Di Bekol terdapat menara pandang di puncak bukit Bekol yg berketinggian 64 m dari permukaan laut. Dari menara ini mampu dilihat berbagai macam satwa seperti merak, ayam hutan, banteng, kerbau liar, rusa, kijang, babi hutan dan lain-lain pada waktu pagi dan sore hari, serta pemandangan yg indah di sekitar kawasan Baluran.

Fasilitas yang lain yg terdapat di Bekol adalah 3 buah pesanggrahan dengan kapasitas 28 orang, shelter, musola, barak jagawana, pos jaga, kantin dan tempat parkir.
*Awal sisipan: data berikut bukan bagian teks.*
(** * tools/load_and_utility_functions.py: coherent frequencies and the
      Cadence vcsv loader

    A shallow embedding of the two functions of
    [tools/load_and_utility_functions.py] that carry logic,
    [generate_coherent_frequencies] and [load_cadence_vcsv], with the
    library calls they are made of (numpy's elementwise operations on
    arrays that live in a store, [str.split], [str.strip], [re.match],
    [shlex.split], [int], [float], and the pandas frame operations).

    Layout: the Python and numpy layers first, then the two functions,
    then the theorems. *)

From Stdlib Require Import ZArith QArith Qround List String Ascii Bool Lia.
From Stdlib Require Import Decimal DecimalString DecimalPos DecimalZ.
From Stdlib Require Import Floats.SpecFloat.
From stdpp Require Import base option list.

(* ================================================================== *)
(** * Python exceptions and the result of a call *)
(* ================================================================== *)

(** The exceptions the modelled code can raise, with their messages.
    [StoreError] is not a Python exception: it marks a store in which
    an array names a buffer that does not exist, which no Python
    program can build; every theorem excludes it by a well-formedness
    hypothesis on its input.  [OutsideModel] is not one either: it
    marks a call that leaves the part of numpy that is modelled (see
    [np_asarray]), and the same hypothesis excludes it.  [OSError]
    stands for its subclasses as well ([FileNotFoundError],
    [PermissionError], ...). *)
Inductive exn :=
| IndexError (msg : string)
| KeyError (msg : string)
| ValueError (msg : string)
| TypeError (msg : string)
| OverflowError (msg : string)
| OSError (msg : string)
| UnicodeDecodeError (msg : string)
| StoreError
| OutsideModel (what : string).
Ada sesuatu spot lagi yg menarik merupakan Pantai Bama.

Namun sayang ketika itu aku sudah kehilangan banyak waktu karena matahari telah masuk ke peraduannya dan tidak mungkin aku ke sana pada malam hari karena apa yg aku cari di malam hari kecuali mungkin melihat pasangan yg sedang memadu kasih (pasangan banteng maksudnya). Tapi yang lain kali aku pasti mulai berkunjung kembali ke Taman Nasional Baluran ini.

Sumber: http://travel.detik.com/read/2016/10/01/115000/3309491/1025/akhir-pekan-seru-di-africa-van-java-situbondo
Terima kasih sudah membaca berita Akhir Pekan Seru di Africa Van Java, Situbondo. Silahkan baca berita lain tentang Traveling lainnya.

Tags:

Leave a reply "Akhir Pekan Seru Di Africa Van Java, Situbondo"

This site uses Akismet to reduce spam. Learn how your comment data is processed.